-- Work to be completed --
Only the lines from the top of the data through the line with "set (t := total_pressure_drop_pa" should be repeated, each exactly as written.

Data to process Block Start

(** ** Outlet pressure on a rising or level line *)

(** X19: on a level or rising line (non-negative length, density and
    operating pressure, [elevation_end >= elevation_start]) the reported
    outlet pressure never exceeds the inlet pressure and the reported loss
    percentage is non-negative. *)
Theorem uphill_outlet_not_above_inlet (i : pipeline_input) (r : report) :
  0 <= pipe_length_km i -> 0 <= fluid_density_kg_m3 i ->
  elevation_start_m i <= elevation_end_m i -> 0 <= operating_pressure_bar i ->
  analyze_pipeline i = Ok r ->
  outlet_pressure_bar (r_outlet_pressure r) <= inlet_pressure_bar (r_outlet_pressure r) /\
  0 <= pressure_loss_percent (r_outlet_pressure r).
Proof.
  intros Hl Hrho Hz Hop H.
  destruct (pressure_budget_aux i r Hl H) as [Hf [_ [Ht He]]].
  apply analyze_outlet_section in H. rewrite H.
  set (t := total_pressure_drop_pa (r_pressure_drop r)) in *.
  assert (Ht0 : 0 <= t).
  { rewrite Ht, He. unfold G_ACCELERATION.
    assert (0 <= fluid_density_kg_m3 i * (elevation_end_m i - elevation_start_m i)) by nra.
    lra. }
  unfold outlet_section, py_max0. cbn [outlet_pressure_bar inlet_pressure_bar
    pressure_loss_percent].
  split.
  - destruct (Rltb 0 _); [| exact Hop].
    unfold Rdiv. rewrite Rmult_minus_distr_r.
    assert (E : operating_pressure_bar i * 100000 * / 100000 = operating_pressure_bar i) by field.
    rewrite E. assert (0 <= t * / 100000) by (apply Rmult_le_pos; lra). lra.
  - destruct (Rlt_dec 0 (operating_pressure_bar i * 100000)) as [Hp | Hp].
    + rewrite (Rltb_true _ _ Hp). apply Rmult_le_pos; [| lra].
      unfold Rdiv. apply Rmult_le_pos; [exact Ht0 | left; apply Rinv_0_lt_compat; exact Hp].
    + rewrite (Rltb_false _ _ Hp). lra.
Qed.

Lemma analyze_ok_uphill (r0 : report) :
  analyze_pipeline case_01_downhill = Ok r0 -> exists r, analyze_pipeline case_01 = Ok r.
Proof.
  unfold analyze_pipeline, case_01, case_01_downhill. cbn [pipe_length_km
    flow_rate_m3_s pipe_od_mm wall_thickness_mm elevation_start_m elevation_end_m
    operating_pressure_bar fluid_density_kg_m3 fluid_viscosity_pa_s pipe_roughness_m
    pipe_grade_key].
  destruct (calculate_friction_factor _ _ _) as [[f m] | e]; cbn [bind]; [| discriminate].
  destruct (PIPE_GRADES_get _); cbn [bind]; [| discriminate].
  intros _. eexists. reflexivity.
Qed.

Lemma uphill_outlet_not_above_inlet_witness :
  exists r,
    0 <= pipe_length_km case_01 /\ 0 <= fluid_density_kg_m3 case_01 /\
    elevation_start_m case_01 <= elevation_end_m case_01 /\ 0 <= operating_pressure_bar case_01 /\
    analyze_pipeline case_01 = Ok r /\
    outlet_pressure_bar (r_outlet_pressure r) <= inlet_pressure_bar (r_outlet_pressure r).
Proof.
  destruct case_01_downhill_run as [r0 [H0 _]].
  destruct (analyze_ok_uphill r0 H0) as [r H].
  assert (H1 : 0 <= pipe_length_km case_01) by (cbn; lra).
  assert (H2 : 0 <= fluid_density_kg_m3 case_01) by (cbn; lra).
  assert (H3 : elevation_start_m case_01 <= elevation_end_m case_01) by (cbn; lra).
  assert (H4 : 0 <= operating_pressure_bar case_01) by (cbn; lra).
  exists r. do 5 (split; [assumption |]).
  exact (proj1 (uphill_outlet_not_above_inlet case_01 r H1 H2 H3 H4 H)).
Defined.

(** ** Degenerate geometry *)

(** X20: when the wall is at least half the outside diameter (internal
    diameter [<= 0]) a successful run reports velocity [0], friction factor
    [0] with method ["Invalid diameter"], no friction loss, and a total drop
    equal to the elevation term; this holds for every viscosity, zero
    included. *)
Theorem thick_wall_report (i : pipeline_input) (r : report) :
  calculate_internal_diameter (pipe_od_mm i) (wall_thickness_mm i) <= 0 ->
  analyze_pipeline i = Ok r ->
  velocity_ms (r_flow_properties r) = 0 /\
  friction_factor (r_friction r) = 0 /\
  calculation_method (r_friction r) = "Invalid diameter" /\
  friction_loss_pa (r_pressure_drop r) = 0 /\
  total_pressure_drop_pa (r_pressure_drop r) = elevation_change_pa (r_pressure_drop r).
Proof.
  intro Hd. unfold analyze_pipeline.
  set (id := calculate_internal_diameter (pipe_od_mm i) (wall_thickness_mm i)) in *.
  assert (Hm : id / 1000 <= 0).
  { unfold Rdiv. assert (0 < / 1000) by (apply Rinv_0_lt_compat; lra). nra. }
  unfold calculate_friction_factor at 1. rewrite (Rleb_true _ _ Hm). cbn [bind].
  destruct (PIPE_GRADES_get _); cbn [bind]; [| discriminate].
  intro H. injection H as <-.
  cbn [r_flow_properties velocity_ms r_friction friction_factor calculation_method
    r_pressure_drop friction_loss_pa total_pressure_drop_pa elevation_change_pa].
  unfold calculate_flow_velocity, calculate_friction_pressure_drop.
  rewrite (Rleb_true _ _ Hm). cbn [orb]. rewrite Rabs_R0.
  repeat split; try reflexivity. lra.
Qed.

Lemma thick_wall_report_witness :
  exists r,
    calculate_internal_diameter (pipe_od_mm (mk_input 0.05 10 6.4 30 0 100 20 900 0 0.000045 "X52"))
      (wall_thickness_mm (mk_input 0.05 10 6.4 30 0 100 20 900 0 0.000045 "X52")) <= 0 /\
    analyze_pipeline (mk_input 0.05 10 6.4 30 0 100 20 900 0 0.000045 "X52") = Ok r /\
    friction_loss_pa (r_pressure_drop r) = 0.
Proof.
  assert (Hd : calculate_internal_diameter
                 (pipe_od_mm (mk_input 0.05 10 6.4 30 0 100 20 900 0 0.000045 "X52"))
                 (wall_thickness_mm (mk_input 0.05 10 6.4 30 0 100 20 900 0 0.000045 "X52"))
               <= 0) by (cbn; unfold calculate_internal_diameter; lra).
  assert (H : exists r,
             analyze_pipeline (mk_input 0.05 10 6.4 30 0 100 20 900 0 0.000045 "X52") = Ok r).
  { unfold analyze_pipeline. cbn [pipe_od_mm wall_thickness_mm flow_rate_m3_s
      fluid_viscosity_pa_s pipe_roughness_m pipe_grade_key].
    unfold calculate_friction_factor at 1.
    rewrite (Rleb_true (calculate_internal_diameter 10 6.4 / 1000) 0)
      by (unfold calculate_internal_diameter; lra).
    eexists. reflexivity. }
  destruct H as [r H].
  exists r. split; [exact Hd | split; [exact H |]].
  exact (proj1 (proj2 (proj2 (proj2 (thick_wall_report _ r Hd H))))).
Defined.

(** ** constants.py *)

(** X21: every grade of [PIPE_GRADES] has a positive SMYS below its tensile
    strength. *)
Theorem pipe_grades_smys_below_tensile (k : string) (g : pipe_grade) :
  PIPE_GRADES_get k = Ok g -> 0 < SMYS g < tensile_strength g.
Proof.
  unfold PIPE_GRADES_get, PIPE_GRADES. cbn [lookup_grade].
  destruct (String.eqb k "X42"); [intro H; injection H as <-; cbn; lra |].
  destruct (String.eqb k "X52"); [intro H; injection H as <-; cbn; lra |].
  destruct (String.eqb k "X60"); [intro H; injection H as <-; cbn; lra |].
  destruct (String.eqb k "X65"); [intro H; injection H as <-; cbn; lra |].
  discriminate.
Qed.

Lemma pipe_grades_smys_below_tensile_witness :
  PIPE_GRADES_get "X65" = Ok (mk_grade "API 5L X65" 448 531 "High Strength Carbon Steel") /\
  0 < 448 < 531.
Proof.
  assert (H : PIPE_GRADES_get "X65"
              = Ok (mk_grade "API 5L X65" 448 531 "High Strength Carbon Steel"))
    by reflexivity.
  split; [exact H | exact (pipe_grades_smys_below_tensile _ _ H)].
Defined.

(** ** Monotonicity of the correlations *)

(** X23: the Blasius smooth-pipe factor [0.316 * Re^(-0.25)] strictly
    decreases as the (positive, finite) Reynolds number grows. *)
Theorem blasius_decreasing (re1 re2 : R) :
  0 < re1 -> re1 < re2 -> blasius (Fin re2) < blasius (Fin re1).
Proof.
  intros H1 H12. unfold blasius, Rpower.
  apply Rmult_lt_compat_l; [lra |]. apply exp_increasing.
  pose proof (ln_increasing re1 re2 H1 H12). lra.
Qed.

Lemma blasius_decreasing_witness :
  0 < 3000 /\ 3000 < 100000 /\ blasius (Fin 100000) < blasius (Fin 3000).
Proof.
  split; [lra | split; [lra |]]. apply blasius_decreasing; lra.
Defined.

(** X24: with a non-negative [pressure * diameter], a thicker wall never
    turns a safe containment verdict into an unsafe one. *)
Theorem thicker_wall_stays_safe (p od t1 t2 smys_mpa design_factor : R) :
  0 <= p * od -> t1 <= t2 ->
  safe (check_pressure_containment (calculate_hoop_stress p od t1) smys_mpa design_factor) = true ->
  safe (check_pressure_containment (calculate_hoop_stress p od t2) smys_mpa design_factor) = true.
Proof.
  intros Hp Ht. unfold calculate_hoop_stress, check_pressure_containment. cbn [safe].
  destruct (Rle_dec t1 0) as [H1 | H1]; [rewrite (Rleb_true _ _ H1); discriminate |].
  rewrite (Rleb_false _ _ H1), (Rleb_false t2 0) by lra.
  rewrite !Rleb_spec. intro Hs. eapply Rle_trans; [| exact Hs].
  unfold Rdiv. apply Rmult_le_compat_l; [exact Hp |].
  apply Rinv_le_contravar; lra.
Qed.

Data to process Block End

-- Output for this exercise --
(** ** Outlet pressure on a rising or level line *)

(** X19: on a level or rising line (non-negative length, density and
    operating pressure, [elevation_end >= elevation_start]) the reported
    outlet pressure never exceeds the inlet pressure and the reported loss
    percentage is non-negative. *)
Theorem uphill_outlet_not_above_inlet (i : pipeline_input) (r : report) :
  0 <= pipe_length_km i -> 0 <= fluid_density_kg_m3 i ->
  elevation_start_m i <= elevation_end_m i -> 0 <= operating_pressure_bar i ->
  analyze_pipeline i = Ok r ->
  outlet_pressure_bar (r_outlet_pressure r) <= inlet_pressure_bar (r_outlet_pressure r) /\
  0 <= pressure_loss_percent (r_outlet_pressure r).
Proof.
  intros Hl Hrho Hz Hop H.
  destruct (pressure_budget_aux i r Hl H) as [Hf [_ [Ht He]]].
  apply analyze_outlet_section in H. rewrite H.
  set (t := total_pressure_drop_pa (r_pressure_drop r)) in *.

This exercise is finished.